Product: BATTLEZONE SIX
Publisher: Kansas City Systems
Compatibility: BBC B, B+, Master 128 & Acorn Electron
Reviewed by: Dave E
Originally published in EUG #54

Games produced by software house Kansas were only ever available by mail order and came in uninspiring standardised boxes; the combination did little to foster any urge to buy their arcade games and the result is this game is one of the hardest titles to find in the Electron world. [Their adventures fare only marginally better. - Ed] This will be the first review of Battlezone Six you'll have seen.

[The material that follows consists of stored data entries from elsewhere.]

(** * cbase: bounded formatting, error descriptions and timestamps

    A shallow embedding of [src/src/base.c] (declared in
    [src/include/base.h]) and the properties of its three helpers:
    [print_to_string], [strerror_r_improved] and [humanized_timestamp].
    Of the two builds of [strerror_r_improved] the portability one (lines
    44-51) is embedded; the other (lines 40-42) hands its arguments to the
    GNU [strerror_r] and returns what that returns.

    The helpers are thin wrappers around the C library.  The library calls
    are modelled here from the C and POSIX standards: [vsnprintf] and
    [strftime] in the "C" locale, [strerror_r] in its XSI form.  What only
    the host knows (message table, time zone rules) is a field of
    [Platform]. *)

From Stdlib Require Import Ascii String ZArith List Bool Lia.
Import ListNotations.

Local Open Scope Z_scope.

(** ** Characters, texts and the caller's storage *)

(** A [char] array is a list of characters; [lit] is a C string literal
    without its terminator. *)
Definition text := list ascii.

Definition lit (s : string) : text := list_ascii_of_string s.

Definition NUL : ascii := Ascii.zero.

(** The bytes of the object that [str] points to.  Its length is the real
    size of the object, which the callee cannot see: it only gets [len]. *)
Definition mem := list ascii.

(** The [char *str] argument: the null pointer or the address of the
    caller's storage. *)
Inductive ptr : Type :=
  | NULL
  | Str.

(** A [const char *] result: the argument handed back, or the address of a
    string literal of the program. *)
Inductive cptr : Type :=
  | Ptr (p : ptr)
  | Lit (s : text).

Definition is_null (p : ptr) : bool :=
  match p with NULL => true | Str => false end.

(** ** Outcomes of a call

    A call returns, or stops the process in [abort()] after a failed
    [assert], or runs into undefined behaviour (a null or out-of-bounds
    access, a malformed library call). *)
Inductive outcome (A : Type) : Type :=
  | Ret (a : A)
  | Abort
  | Undefined.

Arguments Ret {A} a.
Arguments Abort {A}.
Arguments Undefined {A}.

Definition bind {A B : Type} (c : outcome A) (k : A -> outcome B) : outcome B :=
  match c with
  | Ret a => k a
  | Abort => Abort
  | Undefined => Undefined
  end.

Declare Scope outcome_scope.
Delimit Scope outcome_scope with outcome.
Notation "x <- c ;; k" := (bind c (fun x => k))
  (at level 61, c at next level, right associativity) : outcome_scope.
Notation "' pat <- c ;; k" := (bind c (fun x => match x with pat => k end))
  (at level 61, pat pattern, c at next level, right associativity) : outcome_scope.
Notation "c ;; k" := (bind c (fun _ => k))
  (at level 61, right associativity) : outcome_scope.

Local Open Scope outcome_scope.

(** ** Memory accesses through [str] *)

Fixpoint update (i : nat) (c : ascii) (m : mem) : mem :=
  match m, i with
  | [], _ => []
  | _ :: m', O => c :: m'
  | x :: m', S i' => x :: update i' c m'
  end.

(** [str[i] = c] *)
Definition store (p : ptr) (i : nat) (c : ascii) (m : mem) : outcome mem :=
  match p with
  | NULL => Undefined
  | Str => if (i <? length m)%nat then Ret (update i c m) else Undefined
  end.

(** [str[i]] *)
Definition load (p : ptr) (i : nat) (m : mem) : outcome ascii :=
  match p with
  | NULL => Undefined
  | Str => match nth_error m i with Some c => Ret c | None => Undefined end
  end.

(** The bytes [bs] replace the first [length bs] bytes of the storage. *)
Definition overwrite (bs : list ascii) (m : mem) : mem :=
  bs ++ skipn (length bs) m.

Described in mail order literature as "the ultimate Zap game", the non-existant scenario/instructions with the game itself immediately make it a mindless machine code blasting affair. You control a circular base that looks like an eye with tentacles, and are situated in the centre of an almost full-screen window with the intention of shooting any other sprite that moves, with your infinite supply of bullets.

The game is unlike any other - no bad thing - and, rather than blast a set number of 'baddies', you play until each screen's timer bar runs down to zero. In the playing area itself, you begin each of the 100 screens alone. You can move left, right, up, down and diagonally with the correct combinations of the standard Z, X, * and ? keys and fire with RETURN. Your bullets always travel in the direction you are travelling so, for example, Z, * and RETURN will send bullets off at 10 o clock until you release * (when they will change to 9 o clock). This way of controlling the bullet flow results in your sprite moving constantly back and forth across the screen.

Also moving around the screen by now will come the decidedly hostile "things to shoot". These take on a variety of guises, from flashing dandelion bulbs to tiny billiard table bombs. Some (standardised gun sprites) skate around the outside edges of the window clockwise then anticlockwise. Some (lightning bolts) bounce around "Frenzy lepton-style". Others appear, pause and then explode if not hit, sending shrapnel in all directions. Yet more bob about aimlessly. As you progress through the screens, more and more appear at the same time as well as new varieties. The game also gets quicker and quicker.

Generally, within ten seconds, the empty screen has descended into anarchy, or even the Battlezone of the title. (But why Six, we wonder!) The constant manoeuvring of your sprite in order to shoot, more than often leads to you coming very close to whatever you're trying to hit. Make contact with it, or a bullet loosed toward you, and you'll endure a fantastic Planetoid-style explosion and be sprayed over the whole of the playing area!

As the game is set in Mode 2 and the use of colour optimised, all lightning bolts, guns, bombs, aliens and bullets look very slick. The execution speed though is below par. On a standard Electron, the speed of the first screen betrays the jerky movement of all the characters, including your base, spoiling the imagery; on a Turbo Electron, execution whizzes along at such a pace as to make the game far too hard. Now, because the game's author, Robert Turner, has implemented a speed faster/slower option, this can be easily overcome. It's a bit fiddly to change though as you must pause the game, press S, type a number key then restart it.

We now come to what seems a very strange concept for an arcade game: the ability to save your position. By pausing, then pressing FUNC-1, you will leave the Mode 2 screen completely and see a small Mode 4 menu from which you can save the high score table, your position, both, return to the game or catalogue a tape. You get a similar menu with FUNC-0 for loading data back in. Going back to the game pits you in precisely the same predicament as you were when you paused it; even bullets and aliens are reproduced exactly as they were!

This is a surreal addition to a game of this type; interesting to see and use but somehow not quite qualifying as a rival for the password systems seen in similar titles (eg. Anarchy Zone by Atlantis). Note that you must save any data to tape (even on the disk version) as the tape system is enabled via machine code when the program executes.

There is also a sound on/off option executed with the pause facility; and whenever pause is enabled, the border flashes constantly. With the high score table superimposed on top of a demonstration battle, there is some pretty impressive machine code at work in this title and it even comes complete with snappy little introductory music and credits. And if the going gets too tough, with the save and a shield option, making you totally invincible for ten seconds, the odds against you always being wiped out on the fourth or fifth screen become quite neglible.

Unfortunately, despite new "things to shoot" appearing quite regularly, the game really lacks imagination and becomes monotonous. With 100 screens to get through, completion - even allowing for advantageous saves and reloads - will take a hardened player days if not weeks, and the repetitiveness of each screen will not tempt many to try. That said, if you want a mindless and unique shoot-'em-up with a professional edge, it's worth a shot. If you can find it.